### WHAT IS REQUIRED
Quote exactly the lines from the start of the entries to the one with "array indices and", both ends included.

### SUPPLIED MATERIAL
(** * fast-grep: byte-level pattern matching of the grep utility

    Shallow embedding of [src/commands/grep/fast-grep.ts] and the
    properties of its specification.

    A [Uint8Array] is a list of integers (each element in [0, 256)),
    array indices and line numbers are natural numbers, a JavaScript
    string is the list of its UTF-16 code units.  A loop of the source
    is a recursive function; where it is a [while] loop the function
    takes the number of remaining iterations, chosen so that the loop
    condition is false when it reaches zero. *)

From Stdlib Require Import String Ascii.
From Stdlib Require Import ZArith List Bool Arith Lia Sorted.
Import ListNotations.

(** ** Arrays and strings *)

Definition Uint8Array := list Z.
Definition jsstring := list Z.

Definition NEWLINE : Z := 0x0a.

(** [chunk[i]]: [None] is JavaScript's [undefined] (index out of range). *)
Definition at_ (chunk : list Z) (i : nat) : option Z := nth_error chunk i.

(** Strict equality [===] of two array reads. *)
Definition same (a b : option Z) : bool :=
  match a, b with
  | Some x, Some y => Z.eqb x y
  | None, None => true
  | _, _ => false
  end.

(** A store into a [Uint8Array] keeps the low eight bits. *)
Definition u8 (x : Z) : Z := (x mod 256)%Z.

(** [a.slice(start, end)] for [start <= end] within the array. *)
Definition slice (a : list Z) (start end_ : nat) : list Z :=
  firstn (end_ - start) (skipn start a).

Fixpoint indexFrom (l : list Z) (v : Z) (i : nat) : option nat :=
  match l with
  | [] => None
  | x :: t => if Z.eqb x v then Some i else indexFrom t v (S i)
  end.
(** A toolkit with one auth config and a field to ask for when an account
    is linked. *)
Definition zendesk_raw : payload :=
  JMap [ ("slug", JStr "zendesk");
         ("name", JStr "Zendesk");
         ("composio_managed_auth_schemes", JArr [JStr "OAUTH2"]);
         ("meta", JMap [ ("description", JStr "Support desk");
                         ("categories",
                          JArr [JMap [("id", JStr "crm"); ("name", JStr "CRM")]]) ]);
         ("auth_config_details",
          JArr [JMap [ ("name", JStr "zendesk_oauth");
                       ("mode", JStr "OAUTH2");
                       ("fields",
                        JMap [ ("auth_config_creation",
                                JMap [ ("required", JArr []);
                                       ("optional",
                                        JArr [JMap [ ("name", JStr "client_id");
                                                     ("display_name", JStr "Client ID");
                                                     ("type", JStr "string") ]]) ]);
                               ("connected_account_initiation",
                                JMap [ ("required",
                                        JArr [JMap [ ("name", JStr "subdomain");
                                                     ("display_name", JStr "Subdomain");
                                                     ("type", JStr "string");
                                                     ("required", JBool true) ]]) ]) ]) ]]) ].

(** What [list_toolkits] returns on the sample listing. *)
Definition sample_page : PagedResult :=
  {| items :=
       [ gmail_summary; slack_summary;
         ToolkitInfo.make "googlecalendar" "Google Calendar"
           (Some "Scheduling for Gmail users") None [] ["OAUTH2"] [] ];
     total_items := PInt 3;
     total_pages := PInt 1;
     current_page := PInt 1;
     next_cursor := PNone |}.

(** What [search_toolkits] returns on the sample listing for the query
    "GMAIL" with limit 1. *)
Definition sample_hit : PagedResult :=
  {| items := [gmail_summary];
     total_items := PInt 2;
     total_pages := PInt 1;
     current_page := PInt 1;
     next_cursor := PNone |}.

(** ** Predicates the statements are written with *)

(** [v if v else w] *)
Definition or_else (v w : pyval) : pyval := if truthy v then v else w.
(** C7: Clear empties the live input value and the active query, whatever
    they were; the table is then rendered for the empty query, whose fetch is
    the [searchBooks] call without a [query], with [skip = 0] and
    [limit = 100]. *)
Theorem clear_resets_to_unrestricted_list
    (user : option Client.UserPublic) (s : Books.State) :
  let s' := Books.handleClear s in
  Books.searchQuery s' = ""
  ∧ Books.activeQuery s' = ""
  ∧ Books.input_value (Books.render user s') = ""
  ∧ Books.table_query (Books.render user s') = ""
  ∧ Books.queryFn (Books.getBooksQueryOptions (Books.table_query (Books.render user s'))) =
      {| Client.query := None; Client.skip := 0; Client.limit := 100 |}.
Proof. by simpl. Qed.

(** C9: for the empty active query the [searchBooks] call carries no
    [query] at all, while the cache key still holds the empty string; [skip]
    is 0 and [limit] is 100 for every query. *)
Theorem empty_query_is_sent_as_undefined :
  Books.getBooksQueryOptions "" =
    {| Books.queryFn := {| Client.query := None; Client.skip := 0; Client.limit := 100 |};
       Books.queryKey := ["books"; ""] |}
  ∧ ∀ q, Client.skip (Books.queryFn (Books.getBooksQueryOptions q)) = 0
         ∧ Client.limit (Books.queryFn (Books.getBooksQueryOptions q)) = 100
         ∧ Books.queryKey (Books.getBooksQueryOptions q) = ["books"; q].
Proof. by split. Qed.

(** C10: a row whose [authors] is null or the empty string shows the text
    [No authors] in the Authors column. *)
Theorem authors_cell_fallback
    (user : option Client.UserPublic)
    (cache : gmap (list string) (QueryClient.Query Client.BooksSearchResponse))
    (row : Client.BookSearchResult) :
  Client.authors row = None ∨ Client.authors row = Some "" →
  Books.authors_cell row = "No authors"
  ∧ Books.authors_text (Books.render_row user cache row) = "No authors".
Proof.
  intros H. unfold Books.render_row, Books.authors_cell. simpl.
  by destruct H as [-> | ->].
Qed.

Lemma authors_cell_fallback_witness :
  Books.authors_cell
    {| Client.isbn := "978-0"; Client.title := "Dune";
       Client.authors := None; Client.available := Client.IN |} = "No authors"
  ∧ Books.authors_cell
    {| Client.isbn := "978-1"; Client.title := "Emma";
       Client.authors := Some ""; Client.available := Client.OUT |} = "No authors".
Proof.
  split.
  - apply (authors_cell_fallback None ∅
             {| Client.isbn := "978-0"; Client.title := "Dune";
                Client.authors := None; Client.available := Client.IN |}).
    left; reflexivity.
  - apply (authors_cell_fallback None ∅
             {| Client.isbn := "978-1"; Client.title := "Emma";
                Client.authors := Some ""; Client.available := Client.OUT |}).
    right; reflexivity.
Defined.

Example authors_cell_present :
  Books.authors_cell
    {| Client.isbn := "978-0"; Client.title := "Dune";
       Client.authors := Some "Frank Herbert"; Client.available := Client.IN |}
  = "Frank Herbert".
Proof. reflexivity. Qed.

(** ** Role gates *)

(** The three ways of not being a superuser in the eyes of
    [user?.is_superuser]: no user, the flag absent, the flag false. *)
Lemma not_superuser_cases (user : option Client.UserPublic) :
  user = None
  ∨ (∃ u, user = Some u ∧ (Client.is_superuser u = None ∨ Client.is_superuser u = Some false))
  ↔ Js.truthy_flag (Client.opt_is_superuser user) = false.
Proof.
  split.
  - intros [-> | (u & -> & [H | H])]; simpl; by rewrite ?H.
  - destruct user as [u|]; [|by left]. simpl. right. exists u.
    destruct (Client.is_superuser u) as [[|]|]; naive_solver.
Qed.
Lemma sys_run_invariant (P : system T -> Prop) :
  (forall s act, P s -> P (sys_step find s act)) ->
  forall schedule s, P s -> P (sys_run find s schedule).
Proof.
  intros Hstep schedule. unfold sys_run.
  induction schedule as [|act schedule IH]; intros s Hs; [exact Hs|].
  cbn [fold_left]. apply IH, Hstep, Hs.
Qed.

(** The deferred send of a goroutine that holds a permit finds room in the
    buffer. *)
Lemma release_never_parks (n : Z) (s : system T) (i : nat) (r : result unit) :
  gate_inv n s ->
  sys_tasks s !! i = Some (TExiting r true) ->
  exists a',
    task_step find (sys_app s) (TExiting r true)
    = Some (a', TDone r, [EvRelease])
    /\ permits_available a' = permits_available (sys_app s) + 1.
Proof.
  intros (ch & Hcc & Hcap & Hlen & Hsum) Hi.
  destruct (permits_held_lookup _ _ _ Hi) as [_ Hle]. cbn in Hle.
  cbn [task_step]. unfold send_cc, chan_send, permits_available.
  rewrite Hcc. destruct (Z.ltb_spec (chan_len ch) (chan_cap ch)); [|lia].
  eexists. split; reflexivity.
Qed.


(** *** Construction *)

Variables DefaultReadinessPath DefaultLivenessPath DefaultMetricsPath : string.
Variables promhttp_Handler pprof_mux : ExternalHandler.

Abbreviation configured options_ :=
  (@apply_options DefaultReadinessPath DefaultLivenessPath DefaultMetricsPath
     options_).
Abbreviation New_ cf_ options_ :=
  (@New T DefaultReadinessPath DefaultLivenessPath DefaultMetricsPath
     promhttp_Handler pprof_mux cf_ options_).
Lemma invisible_characters_flag (text : pyval) :
  flag_agrees (_detect_invisible_characters U text).
Proof.
  unfold _detect_invisible_characters. apply (try_except_wp flag_agrees).
  unfold invisible_characters_body. run; try apply flag_agrees_new; flagged;
    counts; apply positive_count_score; first [lia | lra].
Qed.

Lemma suspicious_formatting_flag (file : File) :
  flag_agrees (_analyze_suspicious_formatting U file).
Proof.
  unfold _analyze_suspicious_formatting. apply (try_except_wp flag_agrees).
  unfold suspicious_formatting_body. run; try apply flag_agrees_new; flagged;
    lra.
Qed.

Lemma pdf_content_streams_flag (file : File) :
  flag_agrees (_analyze_pdf_content_streams U file).
Proof.
  unfold _analyze_pdf_content_streams. apply (try_except_wp flag_agrees).
  unfold pdf_content_streams_body. run; try apply flag_agrees_new; flagged;
    counts; apply positive_count_score; first [lia | lra].
Qed.

(** The content detector sets the flag at its end only: a flagged signal
    carries at least the smallest increment, and one that ran to its end
    without a red flag has score 0. *)
Lemma content_authenticity_flag (parsed_data : pyval) :
  wp (content_authenticity_body flesch parsed_data)
     (fun _ a => flag_agrees a)
     (fun _ a => detected a = false)
     new_analysis.
Proof.
  unfold content_authenticity_body. run; flagged; try lra.
Qed.

(** X2: in every signal the flag agrees with the score.  A signal with
    [detected] set has a score of at least 0.1, and one without has the score
    0; for the content signal the second half holds when its block ran to
    the end, the flag being set there only. *)
Theorem signal_flag_agrees_with_score (file : File) (parsed_data text : pyval) :
  flag_agrees (_detect_white_text U file) /\
  flag_agrees (_detect_keyword_stuffing U text) /\
  flag_agrees (_detect_invisible_characters U text) /\
  flag_agrees (_analyze_suspicious_formatting U file) /\
  flag_agrees (_analyze_pdf_content_streams U file) /\
  let content := _analyze_content_authenticity flesch parsed_data in
  (detected content = true -> (0.1 <= risk_score content)%Q) /\
  ((forall e, ~ raises (content_authenticity_body flesch parsed_data) e) ->
   detected content = false -> (risk_score content == 0)%Q).
Proof.
  split; [apply white_text_flag|].
  split; [apply keyword_stuffing_flag|].
  split; [apply invisible_characters_flag|].
  split; [apply suspicious_formatting_flag|].
  split; [apply pdf_content_streams_flag|].
  cbv zeta. pose proof (content_authenticity_flag parsed_data) as H.
  unfold _analyze_content_authenticity, try_except, raises, log_error.
  unfold wp in H.
  destruct (content_authenticity_body flesch parsed_data new_analysis)
    as [[u|e] a]; cbn [fst].
  - destruct H as [H1 H2]. split; [exact H1 | intros _; exact H2].
  - split; [congruence|]. intros Hn. destruct (Hn e eq_refl).
Qed.






(** X4: a report of level high has at least five signals with a positive
    score: no four detectors can raise the mean of six to 0.7. *)
Theorem high_level_needs_five_signals (file : File) (parsed_data : pyval) :
  let r := analyze U flesch file parsed_data in
  risk_level r = high -> (5 <= positive_signals r)%nat.
Proof.
  intros r. subst r. unfold positive_signals.
  destruct (py_getitem parsed_data (cp "raw_text")) as [t|e] eqn:Hraw.
  - rewrite (analyze_completes U flesch file parsed_data Hraw).
    cbn [risk_level detailed_analysis six_signals].
    unfold risk_level_of.
    destruct (Qle_bool 0.7 _) eqn:E;
      [|destruct (Qle_bool 0.4 _); discriminate].
    intros _. apply Qle_bool_iff in E. revert E.
    cbn [six_signals map snd]. change (Qnat 6) with 6%Q.
    unfold Qsum. cbn [fold_left].
    destruct (white_text_in_unit U file) as [_ ?].
    destruct (keyword_stuffing_in_unit U t) as [_ ?].
    destruct (invisible_characters_in_unit U t) as [_ ?].
    destruct (suspicious_formatting_in_unit U file) as [_ ?].
    destruct (content_authenticity_in_unit flesch parsed_data) as [_ ?].
    destruct (pdf_content_streams_in_unit U file) as [_ ?].
    intros E. unfold Qdiv in E. change (/ 6)%Q with (1 # 6)%Q in E.
    unfold count, six_signals. cbn [filter snd].
    repeat match goal with
           | |- context [Qltb 0 ?x] => destruct (Qltb 0 x) eqn:?
           end;
      counts; cbn [List.length]; first [lia | exfalso; lra].
  - rewrite (analyze_falls_back U flesch file parsed_data Hraw).
    discriminate.
Qed.

Lemma squared_distance_sym (r1 g1 b1 r2 g2 b2 : Z) :
  ((r1 - r2) ^ 2 + (g1 - g2) ^ 2 + (b1 - b2) ^ 2
   = (r2 - r1) ^ 2 + (g2 - g1) ^ 2 + (b2 - b1) ^ 2)%Z.
Proof. ring. Qed.

(** X5: the collision check does not depend on the order of its two
    colours. *)
Theorem colors_too_similar_symmetric (color1 color2 : pyval) :
  _colors_too_similar U color1 color2 = _colors_too_similar U color2 color1.
Proof.
  unfold _colors_too_similar, colors_too_similar_body.
  destruct (py_lstrip_hash color1) as [s1|e1];
    destruct (py_lstrip_hash color2) as [s2|e2]; cbn [rbind]; try reflexivity.
  rewrite (andb_comm (List.length s2 =? 6)%nat).
  destruct ((List.length s1 =? 6)%nat && (List.length s2 =? 6)%nat);
    [|reflexivity].
  destruct (rgb U s1) as [[[r1 g1] b1]|e1];
    destruct (rgb U s2) as [[[r2 g2] b2]|e2]; cbn [rbind]; try reflexivity.
  rewrite squared_distance_sym. reflexivity.
Qed.

(** X6: a colour collides with itself exactly when it can be parsed: a
    string that, without its leading [#], has six characters read by
    [int(., 16)] two by two. *)
Theorem color_collides_with_itself (color : pyval) :
  _colors_too_similar U color color = parsable_color U color.
Proof.
  unfold _colors_too_similar, colors_too_similar_body, parsable_color.
  destruct (py_lstrip_hash color) as [s|e]; cbn [rbind]; [|reflexivity].
  destruct (List.length s =? 6)%nat; cbn [andb]; [|reflexivity].
  destruct (rgb U s) as [[[r g] b]|e]; cbn [rbind]; [|reflexivity].
  rewrite !Z.sub_diag. reflexivity.
Qed.

(** X7: the report depends on four entries of [parsed_data] only:
    [raw_text], [skills], [experience] and [contact_info]. *)
Theorem analyze_reads_four_entries
    (file : File) (d1 d2 : list (pystr * pyval)) :
  (forall k, In k entries_read -> dict_find d1 k = dict_find d2 k) ->
  analyze U flesch file (PDict d1) = analyze U flesch file (PDict d2).
Proof.
  intros H.
  assert (Hraw : dict_find d1 (cp "raw_text") = dict_find d2 (cp "raw_text"))
    by (apply H; cbn; auto).
  assert (Hskills : dict_find d1 (cp "skills") = dict_find d2 (cp "skills"))
    by (apply H; cbn; auto).
  assert (Hexp : dict_find d1 (cp "experience") = dict_find d2 (cp "experience"))
    by (apply H; cbn; auto).
  assert (Hcontact :
            dict_find d1 (cp "contact_info") = dict_find d2 (cp "contact_info"))
    by (apply H; cbn; auto 6).
  unfold analyze, analyze_body, _analyze_content_authenticity,
    content_authenticity_body.
  cbn [py_getitem py_get].
  rewrite Hraw, Hskills, Hexp, Hcontact. reflexivity.
Qed.

End SignalFacts.

Section TextSignals.

Variable U : Unicode.

Ltac fields :=
  cbn [risk_score detected issues details_error new_analysis log_error
       set_error set_detected set_risk_score add_risk_score set_issues
       append_issue].

Ltac step :=
  first [ rewrite wp_bind | rewrite wp_ret | rewrite wp_update
        | rewrite wp_lift | rewrite wp_when ];
  cbv beta.

Ltac run :=
  repeat first
    [ step
    | match goal with
      | |- match ?r with Ok _ => _ | Raise _ => _ end => destruct r eqn:?
      | |- if ?b then _ else _ => destruct b eqn:?
      | |- wp (let '(_, _) := ?p in _) _ _ _ => destruct p
      end ];
  fields.
(** * Driver statistics of the fantasy F1 application

    A shallow embedding of [app/models/driver.py] and the properties of its
    statistics bookkeeping.

    Numbers.  Python's [int] is embedded as [Z].  Python's [float] is embedded
    as a real number ([R]): the arithmetic is the exact one, binary64 rounding
    is not modelled, and neither is the [OverflowError] Python raises when an
    integer or a result leaves the range of the floats.  A value the source
    documents as "int/float" (points, price) is a real as well.  The theorems
    that say a call returns, or that a score is recomputed, are stated for
    positions of a size at which no intermediate result can leave that range
    (see [moderate]).

    Effects.  A method mutates the driver in place and may raise.  A method is
    a function from the driver before the call to the driver after it and
    either the exception raised or the value returned; what was assigned
    before an exception stays assigned, as in Python. *)

From Stdlib Require Import ZArith List String Bool Reals Lra Lia.
Import ListNotations.

Local Open Scope Z_scope.

(** ** The fragment of Python the class relies on *)

Module Py.

(** The exceptions the operations of the class can raise. *)
Inductive exn : Set :=
| TypeError
| ZeroDivisionError.

(** [int / int]: true division.  The quotient is the exact one: the
    [OverflowError] of a quotient beyond the range of the floats is not
    modelled. *)
Definition truediv_int (a b : Z) : exn + R :=
  if b =? 0 then inl ZeroDivisionError else inr (IZR a / IZR b)%R.

(** [float / int]. *)
Definition truediv_float_int (a : R) (b : Z) : exn + R :=
  if b =? 0 then inl ZeroDivisionError else inr (a / IZR b)%R.

(** [float / float]. *)
Definition truediv (a b : R) : exn + R :=
  if Req_dec_T b 0 then inl ZeroDivisionError else inr (a / b)%R.

(** [len(l)]. *)
Definition len {A : Type} (l : list A) : Z := Z.of_nat (List.length l).

(** [sum(l)] over a list whose items are [int] or [None]: the running total
    starts at [0]; adding [None] to a number is a [TypeError]. *)
Fixpoint sum_from (acc : Z) (l : list (option Z)) : exn + Z :=
  match l with
  | [] => inr acc
  | None :: _ => inl TypeError
  | Some x :: l' => sum_from (acc + x) l'
  end.

Definition sum (l : list (option Z)) : exn + Z := sum_from 0 l.

(** [sum((x - m) ** 2 for x in l)]: the generator is consumed from the left;
    [None - m] is a [TypeError].  Differences, squares and the total are the
    exact ones: the [OverflowError] of a square beyond the range of the
    floats is not modelled. *)
Fixpoint sum_sq_dev_from (acc : R) (m : R) (l : list (option Z)) : exn + R :=
  match l with
  | [] => inr acc
  | None :: _ => inl TypeError
  | Some x :: l' => sum_sq_dev_from (acc + (IZR x - m) ^ 2)%R m l'
  end.
Lemma code_lt (categories : list string) (v : value) (k : nat) :
  code categories v = Some k -> k < length categories.
Proof.
  destruct v; simpl; try discriminate. intros H.
  by apply index_of_lt in H.
Qed.

Lemma code_to_category (categories : list string) (v : value) :
  code categories (to_category categories v) = code categories v.
Proof.
  unfold to_category. destruct (code categories v) eqn:Hc; [exact Hc|].
  reflexivity.
Qed.

Lemma positions_ge (name : string) (cols : list string) (n i : nat) :
  i ∈ positions name cols n -> n <= i.
Proof.
  revert n. induction cols as [|c cols IH]; intros n; simpl.
  - intros H. by apply elem_of_nil in H.
  - destruct (String.eqb c name).
    + intros H. apply elem_of_cons in H as [->|H]; [lia|].
      apply IH in H. lia.
    + intros H. apply IH in H. lia.
Qed.

(** Under the one column called [name] the cell of a converted row is the
    converted cell. *)
Lemma update_named_at (name : string) (f : value -> value)
    (cols : list string) (cs : list value) (n i : nat) :
  f NaN = NaN ->
  i ∈ positions name cols n ->
  nth (i - n) (update_named name f cols cs) NaN = f (nth (i - n) cs NaN).
Proof.
  intros HNaN. revert cs n.
  induction cols as [|c cols IH]; intros cs n Hin; simpl in Hin.
  - by apply elem_of_nil in Hin.
  - destruct cs as [|x cs].
    + simpl. destruct (i - n); simpl; by rewrite HNaN.
    + simpl. destruct (String.eqb c name) eqn:Hc.
      * apply elem_of_cons in Hin as [->|Hin].
        -- rewrite Nat.sub_diag. reflexivity.
        -- pose proof (positions_ge _ _ _ _ Hin) as Hge.
           replace (i - n) with (S (i - S n)) by lia. simpl. by apply IH.
      * pose proof (positions_ge _ _ _ _ Hin) as Hge.
        replace (i - n) with (S (i - S n)) by lia. simpl. by apply IH.
Qed.

Lemma code_astype_row (name : string) (cols : list string) (i : nat) (r : Row) :
  positions name cols 0 = [i] ->
  code ordem_qualis (cell_at i (astype_row name ordem_qualis cols r))
  = code ordem_qualis (cell_at i r).
Proof.
  intros Hp. unfold cell_at, astype_row. simpl.
  pose proof (update_named_at name (to_category ordem_qualis) cols (cells r) 0 i)
    as H.
  rewrite Nat.sub_0_r in H. rewrite H.
  - apply code_to_category.
  - reflexivity.
  - rewrite Hp. apply elem_of_cons; by left.
Qed.

(** ** The ranking filter *)

Section Filtro.
Context `{RT : Runtime} (env : Env).

Lemma has_column_frame (name : string) (d : DataFrame) (rs : list Row) :
  has_column name {| columns := columns d; rows := rs |} = has_column name d.
Proof. reflexivity. Qed.

Lemma filtrar_valor_sem_estrato (d : DataFrame) (area : string)
    (subarea : option string) (mask : list bool) :
  has_column "estrato_qualis" d = false ->
  mascara d area subarea = Ok mask ->
  filtrar_valor d area subarea
  = Ok {| columns := columns d; rows := select_rows mask (rows d) |}.
Proof.
  intros Hcol Hm. unfold filtrar_valor. rewrite Hm.
  unfold rbind. cbv zeta. rewrite has_column_frame. by rewrite Hcol.
Qed.

Lemma filtrar_valor_com_estrato (d : DataFrame) (area : string)
    (subarea : option string) (mask : list bool) :
  has_column "estrato_qualis" d = true ->
  mascara d area subarea = Ok mask ->
  filtrar_valor d area subarea
  = match positions "estrato_qualis" (columns d) 0 with
    | [i] =>
        let sel := select_rows mask (rows d) in
        Ok {| columns := columns d;
              rows := map (astype_row "estrato_qualis" ordem_qualis (columns d))
                        (take_rows (nargsort (tier_codes i sel)) sel) |}
    | _ => Raise ValueError
    end.
Proof.
  intros Hcol Hm. unfold filtrar_valor. rewrite Hm.
  unfold rbind. cbv zeta. rewrite has_column_frame, Hcol.
  unfold sort_values, astype_category. cbn [columns rows].
  pose proof (has_column_positions "estrato_qualis" d Hcol) as Hne.
  destruct (positions "estrato_qualis" (columns d) 0) as [|i [|j l]] eqn:Hp;
    [done| |reflexivity].
  f_equal. f_equal. unfold column_at. cbn [rows].
  rewrite take_rows_fmap. f_equal.
  match goal with
  | |- take_rows (nargsort ?c) _ = _ =>
      replace c with (tier_codes i (select_rows mask (rows d)));
        [reflexivity|]
  end.
  unfold tier_codes. rewrite !map_map. apply map_ext. intros r.
  symmetry. by apply code_astype_row.
Qed.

### ANSWER BOX
(** * fast-grep: byte-level pattern matching of the grep utility

    Shallow embedding of [src/commands/grep/fast-grep.ts] and the
    properties of its specification.

    A [Uint8Array] is a list of integers (each element in [0, 256)),
    array indices and line numbers are natural numbers, a JavaScript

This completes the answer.